Es decir; en mi opinión, parafraseando a Baudrillard, las elecciones norteamericanas 2016 no han existido. No han tenido lugar. Al menos, desde el mismo momento, en que el Partido Republicano decidió adoptar a Donald Trump como su candidato oficial. Un señor que hacía buena incluso la memoria de George Bush (hijo) cuyas declaraciones racistas y ofuscadas tamizadas de odio sureño y jerga empresarial machista, estaba claro, desde el primer momento, que le impedirían competir con cualquiera de los candidatos del Partido Demócrata. Algo absolutamente necesario para las élites (me refiero a la incompetencia al menos en el terreno de la política y “lo políticamente correcto” de Trump) teniendo en cuenta que, repito, el candidato demócrata era ni más ni menos que Hillary Clinton.

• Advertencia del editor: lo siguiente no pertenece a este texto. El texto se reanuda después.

Definition sendInstructions (ctx : Ctx) (instructions : list Instruction)
    : Eff W (option jsstring) :=
  latestBlockhash ← getLatestBlockhash;
  signedTx ← signTransactionMessageWithSigners (messageOf ctx latestBlockhash instructions);
  sim ← simulateTransaction signedTx;
  match simulationErr sim with
  | Some err =>
      console_error ([10007] ++ js " simulation failed: " ++ errText err) ≫= fun _ =>
      foldr (fun line k => console_error (js "    " ++ line) ≫= fun _ => k)
        (throw (MkError (js "transaction simulation failed"))) (logs sim)
  | None =>
      console_error (js "  simulated OK (" ++ default (js "?") (toString <$> unitsConsumed sim)
        ++ js " CU)") ≫= fun _ =>
      if simulate (opts ctx) then
        console_error (js "  --simulate set: not sending.") ≫= fun _ => mret None
      else
        sendAndConfirm signedTx ≫= fun _ => mret (Some (getSignatureFromTransaction signedTx))
  end.

Definition simulateReturnData (ctx : Ctx) (instructions : list Instruction)
    : Eff W (option bytes) :=
  latestBlockhash ← getLatestBlockhash;
  signedTx ← signTransactionMessageWithSigners (messageOf ctx latestBlockhash instructions);
  sim ← simulateTransaction signedTx;
  match simulationErr sim with
  | Some err =>
      foldr (fun line k => console_error (js "    " ++ line) ≫= fun _ => k)
        (lift (text ← errStringify err; Err (MkError (js "simulation failed: " ++ text)))) (logs sim)
  | None => mret (returnData sim)
  end.

(** The lines [reportSig] prints. *)
Definition reportLines (env : CliEnvironment) (ctx : Ctx) (sig : option jsstring) : list jsstring :=
  match present sig with
  | None => []
  | Some sig =>
      ([10003] ++ js " " ++ sig) ::
      (let c := clusterName env (opts ctx) in
       if bool_decide (c = js "local") || bool_decide (c = js "localnet") then []
       else [js "  https://explorer.solana.com/tx/" ++ sig ++ js "?cluster="
             ++ (if bool_decide (c = js "mainnet") then js "mainnet-beta" else c)])
  end.

Definition reportSig (env : CliEnvironment) (ctx : Ctx) (sig : option jsstring) : Eff W unit :=
  console_lines (reportLines env ctx sig).

(** ** Commands of index.ts that send a transaction *)

(** The instructions to send, and the lines printed once they are sent. *)
Record Prepared := MkPrepared { toSend : list Instruction; afterwards : result JsError (list jsstring) }.
Definition send (ix : Instruction) : Prepared := MkPrepared [ix] (Ok []).
Definition send_then (ix : Instruction) (line : jsstring) : Prepared := MkPrepared [ix] (Ok [line]).

(** [o ? address(o) : undefined] *)
Definition optionAddress (o : option jsstring) : result JsError (option Address) :=
  match present o with Some s => a ← toAddress s; Ok (Some a) | None => Ok None end.

(** [o ? address(o) : d] *)
Definition addressOr (o : option jsstring) (d : Address) : result JsError Address :=
  match present o with Some s => toAddress s | None => Ok d end.

(** [s.toLowerCase() === "none" ? null : address(s)] *)
Definition noneOrAddress (s : jsstring) : result JsError (option Address) :=
  if bool_decide (toLowerCase s = js "none") then Ok None else a ← toAddress s; Ok (Some a).

(** [Number(s)], as the integer it encodes to. *)
Definition numberArg (s : jsstring) : Z := codecNumber (Number s).

Definition nameRecordPda (name : jsstring) : result JsError Address :=
  hash ← nameHashFor name None;
  '(pda, _) ← findNameRecordPda {| nameHash := hash |} None; Ok pda.

Abbreviation cfg_of a := (ConfigAccount.args (account_data a)) (only parsing).

Definition clientResolve (name : jsstring) : Eff W (option NameRecordAccount.NameRecord) :=
  reading (fun fetch => settled_call (Client.resolve fetch name)).

Definition nftTokenAccountIfTokenized (ctx : Ctx) (name : jsstring) : Eff W (option Address) :=
  rec ← clientResolve name;
  let mint := match rec with Some r => NameRecordAccount.nftMint (NameRecordAccount.args r) | None => None end in
  lift (if_address mint (ataFor (signerAddress (signer ctx)))).

Definition initConfig (ctx : Ctx) (o : InitConfigOptions) : Eff W Prepared :=
  lift (
    paymentMint ← toAddress (o_mint o);
    treasury ← toAddress (o_treasury o);
    stakingVault ← match present (o_stakingVault o) with
                   | Some s => toAddress s | None => toAddress (o_treasury o) end;
    burnVault ← match present (o_burnVault o) with
                | Some s => toAddress s | None => toAddress (o_treasury o) end;
    price1 ← BigInt (o_price1 o); price2 ← BigInt (o_price2 o); price3 ← BigInt (o_price3 o);
    price4 ← BigInt (o_price4 o); price5 ← BigInt (o_price5 o);
    priceNumeric ← BigInt (o_priceNumeric o); grace ← BigInt (o_grace o);
    solTreasury ← addressOr (o_solTreasury o) (signerAddress (signer ctx));
    send <$> InitConfigBuilder.getInitConfigInstructionAsync
      {| InitConfigBuilder.Async.admin := signer ctx; InitConfigBuilder.Async.config := None;
         InitConfigBuilder.Async.paymentMint := paymentMint;
         InitConfigBuilder.Async.treasuryTokenAccount := treasury;
         InitConfigBuilder.Async.stakingVault := stakingVault;
         InitConfigBuilder.Async.burnVault := burnVault;
         InitConfigBuilder.Async.tokenProgram := None; InitConfigBuilder.Async.systemProgram := None;
         InitConfigBuilder.Async.args := InitConfig.MkInitConfigInstructionDataArgs price1 price2 price3
           price4 price5 priceNumeric grace (numberArg (o_minYears o)) (numberArg (o_maxYears o))
           solTreasury (numberArg (o_feeBps o)) (numberArg (o_stakingBps o))
           (numberArg (o_referralBps o)) (numberArg (o_burnBps o)) |} None).

(** [o ? BigInt(o) : d], [o ? Number(o) : d] *)
Definition bigintOr (o : option jsstring) (d : Z) : result JsError Z :=
  match present o with Some s => BigInt s | None => Ok d end.
Definition numberOr (o : option jsstring) (d : Z) : Z :=
  match present o with Some s => numberArg s | None => d end.

Definition updateConfigArgs (o : UpdateConfigOptions) (d : ConfigAccount.ConfigArgs)
    : result JsError UpdateConfig.UpdateConfigInstructionDataArgs :=
  price1 ← bigintOr (u_price1 o) (ConfigAccount.price1 d);
  price2 ← bigintOr (u_price2 o) (ConfigAccount.price2 d);
  price3 ← bigintOr (u_price3 o) (ConfigAccount.price3 d);
  price4 ← bigintOr (u_price4 o) (ConfigAccount.price4 d);
  price5plus ← bigintOr (u_price5 o) (ConfigAccount.price5plus d);
  priceNumeric ← bigintOr (u_priceNumeric o) (ConfigAccount.priceNumeric d);
  grace ← bigintOr (u_grace o) (ConfigAccount.gracePeriodSeconds d);
  solTreasury ← addressOr (u_solTreasury o) (ConfigAccount.solTreasury d);
  Ok (UpdateConfig.MkUpdateConfigInstructionDataArgs price1 price2 price3 price4 price5plus
    priceNumeric grace (numberOr (u_minYears o) (ConfigAccount.minYears d))
    (numberOr (u_maxYears o) (ConfigAccount.maxYears d)) solTreasury
    (numberOr (u_feeBps o) (ConfigAccount.marketplaceFeeBps d))
    (numberOr (u_stakingBps o) (ConfigAccount.stakingFeeBps d))
    (numberOr (u_referralBps o) (ConfigAccount.referralFeeBps d))
    (numberOr (u_burnBps o) (ConfigAccount.burnFeeBps d))).

Definition updateConfig (ctx : Ctx) (o : UpdateConfigOptions) : Eff W Prepared :=
  cfg ← getConfig;
  lift (args ← updateConfigArgs o (cfg_of cfg);
        send <$> UpdateConfigBuilder.getUpdateConfigInstructionAsync
          {| UpdateConfigBuilder.Async.admin := signer ctx; UpdateConfigBuilder.Async.config := None;
             UpdateConfigBuilder.Async.args := args |} None).

Definition transferAdmin (ctx : Ctx) (newAdmin : jsstring) : Eff W Prepared :=
  lift (a ← toAddress newAdmin;
        ix ← TransferAdminBuilder.getTransferAdminInstructionAsync
          {| TransferAdminBuilder.Async.admin := signer ctx; TransferAdminBuilder.Async.config := None;
             TransferAdminBuilder.Async.args := TransferAdmin.MkTransferAdminInstructionDataArgs a |} None;
        Ok (send_then ix (js "  admin -> " ++ newAdmin))).

(** *** Registration and renewal *)

Definition registerInstruction (ctx : Ctx) (cfg : ConfigAccount.ConfigArgs) (o : RegisterOptions)
    (owner : Address) (label tld : jsstring) (hash : bytes) : result JsError Instruction :=
  if r_paySolans o then
    payerSolansAccount ← ataFor (signerAddress (signer ctx)) (ConfigAccount.solansMint cfg);
    RegisterWithSolansBuilder.getRegisterWithSolansInstructionAsync
      {| RegisterWithSolansBuilder.Async.payer := signer ctx;
         RegisterWithSolansBuilder.Async.owner := owner;
         RegisterWithSolansBuilder.Async.config := None;
         RegisterWithSolansBuilder.Async.nameRecord := None;
         RegisterWithSolansBuilder.Async.payerSolansAccount := payerSolansAccount;
         RegisterWithSolansBuilder.Async.solansMint := ConfigAccount.solansMint cfg;
         RegisterWithSolansBuilder.Async.tokenProgram := None;
         RegisterWithSolansBuilder.Async.systemProgram := None;
         RegisterWithSolansBuilder.Async.args :=
           RegisterWithSolans.MkRegisterWithSolansInstructionDataArgs label tld hash
             (numberArg (r_years o)) |} None
  else
    payerTokenAccount ← ataFor (signerAddress (signer ctx)) (ConfigAccount.paymentMint cfg);
    referral ← optionAddress (r_referrer o);
    RegisterNameBuilder.getRegisterNameInstructionAsync
      {| RegisterNameBuilder.Async.payer := signer ctx;
         RegisterNameBuilder.Async.owner := owner;
         RegisterNameBuilder.Async.config := None;
         RegisterNameBuilder.Async.nameRecord := None;
         RegisterNameBuilder.Async.payerTokenAccount := payerTokenAccount;
         RegisterNameBuilder.Async.treasuryTokenAccount := ConfigAccount.treasuryTokenAccount cfg;
         RegisterNameBuilder.Async.stakingVault := ConfigAccount.stakingVault cfg;
         RegisterNameBuilder.Async.burnVault := ConfigAccount.burnVault cfg;
         RegisterNameBuilder.Async.referralTokenAccount := referral;
         RegisterNameBuilder.Async.paymentMint := ConfigAccount.paymentMint cfg;
         RegisterNameBuilder.Async.tokenProgram := None;
         RegisterNameBuilder.Async.systemProgram := None;
         RegisterNameBuilder.Async.args := RegisterName.MkRegisterNameInstructionDataArgs label tld hash
           (numberArg (r_years o)) |} None.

Una mujer con un pasado tan vil y tan poco carisma que, frente a un oponente más inteligente y lustroso, hubiera probablemente acabado perdiendo. Obstruyendo este hecho, en cierto modo, la política continuista y si cabe, más agresiva que las élites sionistas y corporativas que controlan EUA, necesitan continuar implantando en Oriente Medio frente a Rusia. Política en la que sí que se encuentran mucho dinero e intereses en juego que condicionarán probablemente el rumbo del mundo en el futuro y que, por tanto, no podían dejar en manos de una persona que no fuera de su entera confianza como sí que es Hillary Clinton, opuesta en todo a un Trump que se encargó, por ejemplo, de reiterar varias veces en su campaña la colaboración del gobierno de Obama con ISIS y otras cuestiones peliagudas más.

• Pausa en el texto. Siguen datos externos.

(* ===== verification/ProgramUtils.v ===== *)
(** * The program's shared helpers

    programs/solans/src/utils.rs on the chain's state: who may manage a name, moving
    lamports and tokens, initializing a record, distributing a fee.  [FeeAccounts]
    are the token accounts of the instructions that charge in the payment mint. *)
From stdpp Require Import gmap.
From S2P Require Import Prelude JsString Errors OnChain Runtime ChainState.

Section Utils.
Context `{Runtime, Addresses}.

(** Record-level authority: the holder of the NFT while tokenized, else the owner. *)
Definition name_authority_ok (nr : NameRecord.t) (signer : Pubkey)
    (nft_token_account : option TokenAccount) : bool :=
  match NameRecord.nft_mint nr with
  | Some mint =>
      match nft_token_account with
      | Some ta => bool_decide (ta_mint ta = mint) && bool_decide (ta_owner ta = signer)
                     && (ta_amount ta =? 1)
      | None => false
      end
  | None => bool_decide (NameRecord.owner nr = signer)
  end.

(** Both balances are read before either is written. *)
Definition move_lamports (from to : Pubkey) (amount : Z) (w : World) : Chain World :=
  if amount =? 0 then Ok w
  else
    let from_balance := lamports (ledger w) from in
    let to_balance := lamports (ledger w) to in
    f ← custom (checked_u64 (from_balance - amount));
    t ← custom (checked_u64 (to_balance + amount));
    Ok (with_ledger (set_lamports (set_lamports (ledger w) from f) to t) w).

Definition transfer_tokens_signed (program from to mint : Pubkey) (decimals : Z)
    (authority : Pubkey) (signer : option Pubkey) (amount : Z) (w : World) : Chain World :=
  if amount =? 0 then Ok w
  else run signer (TransferChecked program from mint to authority amount decimals) w.

(** The same, signed by a wallet. *)
Definition transfer_tokens (program from to mint : Pubkey) (decimals : Z) (authority : Pubkey)
    (amount : Z) (w : World) : Chain World :=
  transfer_tokens_signed program from to mint decimals authority None amount w.

Definition burn_tokens_signed (program mint from authority : Pubkey) (signer : option Pubkey)
    (amount : Z) (w : World) : Chain World :=
  if amount =? 0 then Ok w else run signer (Burn program mint from authority amount) w.

Definition burn_tokens (program mint from authority : Pubkey) (amount : Z) (w : World)
    : Chain World :=
  burn_tokens_signed program mint from authority None amount w.

Definition close_token_account (program account destination authority : Pubkey)
    (signer : option Pubkey) (w : World) : Chain World :=
  run signer (CloseAccount program account destination authority) w.

(** [signer_seeds]: the address the program signs as. *)
Definition sign (seeds : list bytes) (b : Z) : option Pubkey :=
  create_program_address (seeds ++ [[b]]) ID.

Definition init_top_level_record (owner : Pubkey) (name_hash : bytes) (tld : list Z)
    (now expires_at bump : Z) : NameRecord.t :=
  NameRecord.mk owner None name_hash tld now expires_at [] None None false false None None 0 0
    false bump.
End Utils.

(** ** Fees in the payment mint *)

Module FeeAccounts.
Record t := mk {
  payer_token_account : Pubkey; treasury_token_account : Pubkey; staking_vault : Pubkey;
  burn_vault : Pubkey; referral_token_account : option Pubkey; payment_mint : Pubkey;
  token_program : Pubkey
}.

Record loaded := mk_loaded {
  payer_account : TokenAccount; treasury : TokenAccount; staking : TokenAccount;
  burn : TokenAccount; referral : option TokenAccount; mint : Mint
}.

Section FeeAccounts.
Context `{Runtime, Addresses}.

Definition load (f : t) (w : World) : Chain loaded :=
  payer_account ← load_token (payer_token_account f) w;
  treasury ← load_token (treasury_token_account f) w;
  staking ← load_token (staking_vault f) w;
  burn ← load_token (burn_vault f) w;
  referral ← load_token_opt (referral_token_account f) w;
  mint ← load_mint (payment_mint f) w;
  _ ← token_interface (token_program f);
  Ok (mk_loaded payer_account treasury staking burn referral mint).

(** The constraints on [treasury], the two vaults, the referrer and the mint. *)
Definition check_destinations (f : t) (l : loaded) (config : Config) : Chain unit :=
  _ ← ensure (bool_decide (treasury_token_account f = OnChain.treasury_token_account config))
        InvalidTreasury;
  _ ← token_program_is (treasury l) (token_program f);
  _ ← ensure (bool_decide (staking_vault f = OnChain.staking_vault config)) InvalidTreasury;
  _ ← token_program_is (staking l) (token_program f);
  _ ← ensure (bool_decide (burn_vault f = OnChain.burn_vault config)) InvalidTreasury;
  _ ← token_program_is (burn l) (token_program f);
  _ ← (match referral l with
       | Some r => _ ← token_mint_is r (payment_mint f); token_program_is r (token_program f)
       | None => Ok tt
       end);
  ensure (bool_decide (payment_mint f = OnChain.payment_mint config)) InvalidMint.

Definition check (f : t) (l : loaded) (payer : Pubkey) (config : Config) : Chain unit :=
  _ ← wallet_token (payer_account l) (payment_mint f) payer (token_program f);
  check_destinations f l config.
End FeeAccounts.
End FeeAccounts.

Section Fees.
Context `{Runtime, Addresses}.

(** Staking share, burn share, referral share (to the treasury without a referrer), then
    the treasury's, all from the payer. *)
Definition distribute_fee (f : FeeAccounts.t) (decimals : Z) (authority : Pubkey) (amount : Z)
    (config : Config) (w : World) : Chain World :=
  let '(treasury_share, staking_share, referral_share, burn_share) := fee_split config amount in
  let pay to share w :=
    transfer_tokens (FeeAccounts.token_program f) (FeeAccounts.payer_token_account f) to
      (FeeAccounts.payment_mint f) decimals authority share w in
  w ← pay (FeeAccounts.staking_vault f) staking_share w;
  w ← pay (FeeAccounts.burn_vault f) burn_share w;
  '(treasury_share, w) ← (match FeeAccounts.referral_token_account f with
       | Some r => w ← pay r referral_share w; Ok (treasury_share, w)
       | None => t ← custom (checked_u64 (treasury_share + referral_share)); Ok (t, w)
       end);
  pay (FeeAccounts.treasury_token_account f) treasury_share w.

(** Signed by a program address, without a referrer. *)
Definition distribute_fee_signed (f : FeeAccounts.t) (decimals : Z) (authority : Pubkey)
    (signer : option Pubkey) (amount : Z) (config : Config) (w : World) : Chain World :=
  let '(treasury_share, staking_share, referral_share, burn_share) := fee_split config amount in
  let pay to share w :=
    transfer_tokens_signed (FeeAccounts.token_program f) (FeeAccounts.payer_token_account f) to
      (FeeAccounts.payment_mint f) decimals authority signer share w in
  treasury_total ← custom (checked_u64 (treasury_share + referral_share));
  w ← pay (FeeAccounts.staking_vault f) staking_share w;
  w ← pay (FeeAccounts.burn_vault f) burn_share w;
  pay (FeeAccounts.treasury_token_account f) treasury_total w.
End Fees.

Los norteamericanos, sí, se han especializado en performances últimamente. Casi tanto como en series de TV. Una muy grande, enorme, fue la que dio como resultado la llegada años atrás de Obama años a la Casa Blanca seguida de la concesión por parte de la Academia Sueca de un inverosímil premio Nobel de Paz al “inofensivo” perrito faldero demócrata.

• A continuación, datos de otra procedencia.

(* ===== verification/RegistrySpec.v ===== *)
(** * The registry as an abstract state machine

    [transition]: what one instruction may do to the program's accounts, who must have
    signed for it, and on what terms, without the account structs and the token movements of
    the handlers.  Nobody in particular signs where the program asks for nobody: a finished
    auction goes to its highest bidder whoever settles it, and a sale or an offer that is
    over is ended by anyone.  What is paid in lamports is part of a transition; of what is
    paid in tokens, whose account of which mint is presented.  [execute_refines]: every
    instruction [execute] runs is such a transition.  Invariants are proved on the
    transitions. *)
From stdpp Require Import gmap.
From S2P Require Import Prelude JsString Errors HashName OnChain Staking Runtime ChainState ProgramUtils.
From S2P Require Import Registration Ownership Market Auctions Administration StakingPool.
From S2P Require Import Registry ChainFacts SmallRuntime SmallChain.

(** Take a handler apart. *)
Ltac refine_start :=
  unfold check_name, term_price, expiry_after, has_owner, not_tokenized, not_listed, top_level,
    name_seeds, listing_seeds, offer_seeds, config_seeds, auction_seeds, pool_seeds, has_admin in *;
  chain_inv; bool_prop; cbn [accounts ledger now events with_ledger put remove emit close] in *;
  repeat match goal with u : unit |- _ => destruct u end.

(** The body of whichever handler ran. *)
Ltac open_handler HE :=
  unfold InitConfig.handler, RegisterName.handler, RenewName.handler, AutoRenew.handler,
    TransferName.handler, LockTransfer.handler, SetController.handler, UpdateRecord.handler,
    SetResolver.handler, SetHosting.handler, SetReverse.handler, ClaimExpired.handler,
    BurnName.handler, TokenizeName.handler, RedeemName.handler, WrapSubdomain.handler,
    RevokeSubdomain.handler, ListName.handler, UpdateListing.handler, CancelListing.handler,
    BuyName.handler, MakeOffer.handler, AcceptOffer.handler, CancelOffer.handler,
    StartAuction.handler, Bid.handler, SettleAuction.handler, CancelAuction.handler,
    UpdateConfig.handler, TransferAdmin.handler, InitStakePool.handler, Stake.handler,
    Unstake.handler, ClaimRewards.handler, InitBurnPool.handler, SetSolansParams.handler,
    RegisterWithSolans.handler, RenewWithSolans.handler, BuybackBurnIx.handler, Resolve.handler
    in HE.

(** ** Names *)

(** An edit of the records changes nothing else. *)
Lemma upsert_identity k v n n' : NameRecord.upsert_record k v n = Ok n' ->
  exists rs, n' = NameRecord.set_records rs n.
Proof.
  unfold NameRecord.upsert_record. destruct (NameRecord.overwrite _ _ _) as [rs|].
  - intros [= <-]. eauto.
  - intros HU. apply result_bind_Ok in HU as (u & _ & HU). injection HU as <-. eauto.
Qed.

Lemma delete_identity k n n' : NameRecord.delete_record k n = Ok n' ->
  exists rs, n' = NameRecord.set_records rs n.
Proof.
  unfold NameRecord.delete_record. intros HU. apply result_bind_Ok in HU as (u & _ & HU).
  injection HU as <-. eauto.
Qed.

(** Changes by the owner, NFT holder or controller. *)
Inductive managed_edit (n : NameRecord.t) : NameRecord.t -> Prop :=
| edit_resolver v : managed_edit n (NameRecord.set_resolver v n)
| edit_hosting v : (forall h, v = Some h -> len h <= HOSTING_MAX_LEN) ->
    managed_edit n (NameRecord.set_hosting_ref v n)
| edit_upsert k v n' : len k <= KEY_MAX_LEN -> len v <= VALUE_MAX_LEN ->
    NameRecord.upsert_record k v n = Ok n' -> managed_edit n n'
| edit_delete k n' : NameRecord.delete_record k n = Ok n' -> managed_edit n n'.

(** Changes by the owner alone. *)
Inductive owner_edit (n : NameRecord.t) : NameRecord.t -> Prop :=
| edit_lock v : owner_edit n (NameRecord.set_transfer_locked v n)
| edit_controller v : owner_edit n (NameRecord.set_controller v n)
| edit_tokenize mint : NameRecord.parent n = None ->
    owner_edit n (NameRecord.set_nft_mint (Some mint) n).

(** A listing or an auction: its seller and the hash of its name. *)
Definition sale_of (x : Account) : option (Pubkey * bytes) :=
  match x with
  | AListing l => Some (Listing.seller l, Listing.name_hash l)
  | AAuction u => Some (Auction.seller u, Auction.name_hash u)
  | _ => None
  end.

(** Its address. *)
Definition sale_seeds `{Addresses} (x : Account) (a : Pubkey) : Prop :=
  match x with
  | AListing l =>
      find_program_address [LISTING_SEED; Listing.name_hash l] ID = (a, Listing.bump l)
  | AAuction u =>
      find_program_address [AUCTION_SEED; Auction.name_hash u] ID = (a, Auction.bump u)
  | _ => False
  end.

(** ** Requests *)

(** What the abstract registry sees of an instruction: its signers, and the amount it names
    (a price, a bid, an offer, a stake). *)
Record Request := mk_request { signed_by : list Pubkey; amount_named : option Z }.

Definition request (ix : Instruction) : Request :=
  mk_request (signers ix)
    match ix with
    | list_name _ amount _ | update_listing _ amount _ | buy_name _ amount
    | make_offer _ amount _ | bid _ amount | stake _ amount | unstake _ amount => Some amount
    | _ => None
    end.

(** ** The configuration *)

Inductive config_change (c : Config) : Config -> Prop :=
| change_params p : ConfigParams.typed p -> ConfigParams.check p = Ok tt ->
    config_change c (ConfigParams.apply p c)
| change_admin v : config_change c (with_admin c v)
| change_burn_pool v mint : config_change c (with_burn_pool c v mint)
| change_solans rate discount : is_u64 rate -> 0 <= discount < BPS_DENOMINATOR ->
    config_change c (with_solans_params c rate discount)
| change_staking v : config_change c (with_staking_vault c v).

Section Spec.
Context `{Runtime, Addresses, Keccak}.

(** A token account shown to the program is one on the ledger. *)
Definition presented (w : World) (ta : option TokenAccount) : Prop :=
  ta = None \/ exists a, ta = token_account (ledger w) a.

(** [s] holds the NFT of [mint]. *)
Definition holds (w : World) (s mint : Pubkey) : Prop :=
  exists a ta, token_account (ledger w) a = Some ta
    /\ ta_mint ta = mint /\ ta_owner ta = s /\ ta_amount ta = 1.

(** [n] becomes [n'] by a signer who manages it: the owner, or the holder while tokenized, or
    the controller, who leaves the resolver as it is. *)
Definition managed_by (w : World) (S : list Pubkey) (n n' : NameRecord.t) : Prop :=
  exists s ta, s ∈ S /\ presented w ta /\ manages n s ta = true
    /\ (NameRecord.resolver n' <> NameRecord.resolver n -> name_authority_ok n s ta = true).

(** The owner signed, and the name is neither tokenized nor for sale. *)
Definition by_owner (S : list Pubkey) (n : NameRecord.t) : Prop :=
  NameRecord.owner n ∈ S /\ NameRecord.nft_mint n = None /\ NameRecord.listed n = false.

(** Who may end a sale without a buyer: the seller, or anyone once it is over. *)
Definition may_end (w : World) (S : list Pubkey) (x : Account) : Prop :=
  match x with
  | AListing l => Listing.seller l ∈ S \/ Listing.expires_at l < now w
  | AAuction u => Auction.highest_bidder u = None
                  /\ (Auction.seller u ∈ S \/ Auction.end_time u <= now w)
  | _ => False
  end.

(** How a sale starts: it ends in the future, a listing asks the price named, an auction is
    of a top-level name and has no bid. *)
Definition may_open (q : Request) (w : World) (n : NameRecord.t) (x : Account) : Prop :=
  match x with
  | AListing l => amount_named q = Some (Listing.price l) /\ now w < Listing.expires_at l
  | AAuction u => Auction.highest_bidder u = None /\ Auction.highest_bid u = 0
                  /\ now w < Auction.end_time u /\ NameRecord.parent n = None
  | _ => False
  end.

(** How a sale's terms change: its seller sets a new price and a future end, or a signer other
    than the seller bids what is required while the auction runs. *)
Inductive retermed (q : Request) (w : World) : Account -> Account -> Prop :=
| reprice l price e :
    Listing.seller l ∈ signed_by q -> amount_named q = Some price -> now w < e ->
    retermed q w (AListing l)
      (AListing (Listing.mk (Listing.seller l) (Listing.name_hash l) price e (Listing.bump l)))
| outbid x b amount required e :
    b ∈ signed_by q -> amount_named q = Some amount -> b <> Auction.seller x ->
    now w < Auction.end_time x ->
    Bid.min_required x = Ok required -> required <= amount -> 0 < amount ->
    Bid.extended_end x (now w) = Ok e ->
    retermed q w (AAuction x)
      (AAuction (Auction.mk (Auction.seller x) (Auction.name_hash x) (Auction.bid_vault x)
         (Some b) amount (Auction.reserve_price x) (Auction.min_increment x) e (Auction.bump x))).

(** A price in lamports: the seller has at least what the fee leaves of it more than before,
    the treasury the fee; unless one of them is among the [payers], which are debited. *)
Definition paid (c : Config) (w : World) (l' : Ledger) (payers : list Pubkey) (seller : Pubkey)
    (price : Z) : Prop :=
  exists fee rest, sale_split c price = Ok (fee, rest)
    /\ (seller ∉ payers -> lamports (ledger w) seller + rest <= lamports l' seller)
    /\ (OnChain.sol_treasury c ∉ payers ->
        lamports (ledger w) (OnChain.sol_treasury c) + fee <= lamports l' (OnChain.sol_treasury c)).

La guerra de Irak y las sospechas sobre la autoría del atentado del 11-S unidas a la agresividad, mal humor, incultura y arrogancia de George Bush (hijo) habían ido aumentando el antiamericanismo en el mundo y, obviamente, se necesitaba un cambio de rumbo en el gobierno. Obama fue la solución. La meditada e inteligente, muy inteligente respuesta a este hecho. Un señor carismático, prudente y sencillo que, además de ser el opuesto intelectual de Bush, era negro. Con lo que su llegada a la presidencia, se pudo vender como una victoria de las minorías. Una nueva puesta de largo del país de las “libertades”. Cuando, en realidad, Obama simplemente lavó un poco el sangriento y agresivo edificio legado por Bush. Y en lo esencial, (cuidando eso sí, porque el país estuviera en orden internamente y progresara adecuadamente) se dedicó a continuar con la política exterior norteamericana, ocultando tras su angelical rostro, un reguero de muertes, desfalcos y violencia tal vez incluso superior al de su antecesor en el gobierno.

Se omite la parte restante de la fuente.